8 июля суд принял проект приговора – Всеподданнейший доклад Верховного уголовного суда. 10 июля последовал указ Николая I Верховному уголовному суду о конфирмации приговора. Окончательный текст приговора назывался «Роспись государственным преступникам, приговором Верховного уголовного суда осуждаемым к разным казням и наказаниям».

Оглашение приговора подсудимым назначено было на 12 июля 1826 г. в доме коменданта Петропавловской крепости, причем место и время определено самим царем. Из записки министра юстиции князя Д. И. Лобанова-Ростовского председателю суда князю П. В. Лопухину от 10 июля 1826 г. видно, как Николай I возлагает ответственность за вынесение смертного приговора на Верховный уголовный суд. В этой же записке говорится о повелении царя «собраться главному суду в самой крепости и объявить приговор подсудимым»[1239]. Очевидно, боясь новых волнений, декабристов не рискнули везти по городу в Сенат[1240], посчитав, что будет спокойнее, если суд сам приедет в крепость для оглашения приговора.

11 июля князь Лобанов-Ростовский просит А. Я. Сукина приготовить комнаты в крепости для заседания суда, на что получает ответ: «…кроме как в доме коменданта, ни одной нет, которая до 70 человек вместить могла»[1241].

Утром 12 июля 1826 г. члены Верховного уголовного суда сначала собрались на последнее заседание в Сенате и оттуда в сопровождении двух жандармских эскадронов направились в крепость.

Декабристы не знали, что их уже судили и даже осудили и что 12 июля им будет объявлен приговор. Для них было полной неожиданностью увидеть из окошек казематов «взвод жандармов, кавалергардов, пропасть карет, двигающихся шагом, как на погребальном шествии, и все это стремится к комендантскому дому» (Н. И. Лорер)[1242].

Днем 12 июля в камеры приходил плац-майор или плац-адъютанты, узникам приносили их собственную одежду (в том случае, если она имелась), у кого-то это было полное форменное платье, но без шпаг. Кандалов в это время ни на ком уже не было, так как 30 апреля, по повелению царя, они были сняты со всех узников. Не накидывая покрывал, с открытыми лицами, их вели по крепости к дому коменданта.

Для оглашения приговора был выбран парадный зал на втором этаже, куда декабристов вели не по той внутренней лестнице, как на допросы, а проводили через двор и по наружной (дворовой) лестнице вводили в квартиру коменданта. Там направляли вправо через ряд пустых помещений[1243]. В тот день мебель из этой части квартиры была вынесена, и в комнатах стоял конвой из павловских гвардейцев.

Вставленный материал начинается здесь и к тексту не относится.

(** [unreachable!] aborts. *)
Definition split_shard_state (parent : ShardState) : result ShardingError (ShardState * ShardState) :=
  let? _ := validate_ownership parent in
  let? tree := split_leaf (new_leaf (state_shard parent)) in
  match tree with
  | Internal_node _ (Leaf left_shard _ _) (Leaf right_shard _ _) =>
      let? (la, ra) := foldM (split_account left_shard) (tree_iter (accounts parent)) (∅, ∅) in
      let? (lm, rm) := foldM (split_message left_shard right_shard) (pending_messages parent) ([], []) in
      Ok ({| state_shard := left_shard; accounts := la; pending_messages := sort_messages lm |},
          {| state_shard := right_shard; accounts := ra; pending_messages := sort_messages rm |})
  | _ => Panic
  end.

Definition common_parent (first second : ShardIdent) : result ShardingError ShardIdent :=
  let? length := map_err (λ _, InvalidMergeSiblings) (prefix_len first) in
  if (length =? 0) || negb (workchain_id first =? workchain_id second)
     || negb (bool_decide (prefix_len second = Ok length))
  then Err InvalidMergeSiblings
  else
    let child_mask := shl64 (not64 0) (64 - length) in
    let differing :=
      Z.land (Z.lxor (shard_prefix_ident first) (shard_prefix_ident second)) child_mask in
    if negb (differing =? shl64 1 (64 - length)) then Err InvalidMergeSiblings
    else map_err (λ _, InvalidMergeSiblings)
           (from_prefix_bits (workchain_id first) (shard_prefix_ident first) (length - 1)).

(** [extend] replaces entries of the first map. *)
Definition merge_shard_states (first second : ShardState) : result ShardingError ShardState :=
  let? _ := validate_ownership first in
  let? _ := validate_ownership second in
  let? parent := common_parent (state_shard first) (state_shard second) in
  Ok {| state_shard := parent; accounts := accounts second ∪ accounts first;
        pending_messages := sort_messages (pending_messages first ++ pending_messages second) |}.
End sharding.

(** ** Splitting a leaf *)

Lemma ident_bits p n i :
  0 ≤ n → 0 ≤ i → Z.testbit ((2 * p + 1) * 2 ^ n) i =
    (n <=? i) && ((i =? n) || Z.testbit p (i - n - 1)).
Proof.
  intros Hn Hi. rewrite <-Z.shiftl_mul_pow2, Z.shiftl_spec by done.
  destruct (Z.leb_spec n i); cbn [andb]; [|apply Z.testbit_neg_r; lia].
  destruct (Z.eqb_spec i n) as [->|]; cbn [orb].
  - rewrite Z.sub_diag. apply Z.testbit_odd_0.
  - replace (i - n) with (Z.succ (i - n - 1)) at 1 by lia. apply Z.testbit_odd_succ. lia.
Qed.

(** Setting the marker bit again *)
Lemma lor_same_marker p n : 0 ≤ n → Z.lor ((2 * p + 1) * 2 ^ n) (2 ^ n) = (2 * p + 1) * 2 ^ n.
Proof.
  intros Hn. apply Z.bits_inj'. intros i Hi. rewrite Z.lor_spec, ident_bits, Z.pow2_bits_eqb by done.
  rewrite (Z.eqb_sym i n). destruct (Z.eqb_spec n i) as [->|]; [|by rewrite orb_false_r].
  by rewrite Z.leb_refl.
Qed.

(** Clearing the marker bit *)
Lemma land_clear_marker p n :
  0 ≤ p → 0 ≤ n → (2 * p + 1) * 2 ^ n < 2 ^ 64 →
  Z.land ((2 * p + 1) * 2 ^ n) (not64 (2 ^ n)) = 2 * p * 2 ^ n.
Proof.
  intros Hp Hn Hlt. assert (0 < 2 ^ n) by lia. assert (2 ^ n < 2 ^ 64) as Hn64 by nia.
  assert (n < 64) by (apply (Z.pow_lt_mono_r_iff 2); lia).
  unfold not64. change (2 ^ 64 - 1) with (Z.ones 64).
  rewrite (Z.sub_nocarry_ldiff (Z.ones 64)).
  2: { apply Z.bits_inj'. intros i Hi. rewrite Z.ldiff_spec, Z.pow2_bits_eqb, Z.bits_0 by done.
       destruct (Z.eqb_spec n i) as [->|]; [|done]. by rewrite Z.ones_spec_low by lia. }
  assert (Z.land ((2 * p + 1) * 2 ^ n) (Z.ldiff (Z.ones 64) (2 ^ n)) =
          Z.ldiff ((2 * p + 1) * 2 ^ n) (2 ^ n)) as ->.
  { assert (in_u 64 ((2 * p + 1) * 2 ^ n)) as Hu by (unfold in_u; nia).
    apply Z.bits_inj'. intros i Hi. rewrite Z.land_spec, !Z.ldiff_spec.
    destruct (Z.lt_ge_cases i 64); [by rewrite Z.ones_spec_low by lia|].
    by rewrite (testbit_high 64 _ i Hu) by lia. }
  rewrite <-Z.sub_nocarry_ldiff; [lia|].
  apply Z.bits_inj'. intros i Hi. rewrite Z.ldiff_spec, ident_bits, Z.pow2_bits_eqb, Z.bits_0 by done.
  destruct (Z.eqb_spec n i) as [->|]; [|done]. by rewrite Z.leb_refl, Z.eqb_refl.
Qed.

В нескольких комнатах подсудимых собирали отдельно по разрядам. Одеты они были по-разному: кто в мундире и полной форме, кто во фраке, кто в арестантском халате, многие исхудали, обросли бородами. Собравшиеся вместе декабристы обнимались, целовались, оживленно беседовали. По словам Е. П. Оболенского, «радость была велика при встрече с друзьями, с коими так давно мы жили в разлуке»[1244]. Однако когда узнавали, что им будет объявлен приговор, то с удивлением спрашивали: «А разве нас судили?»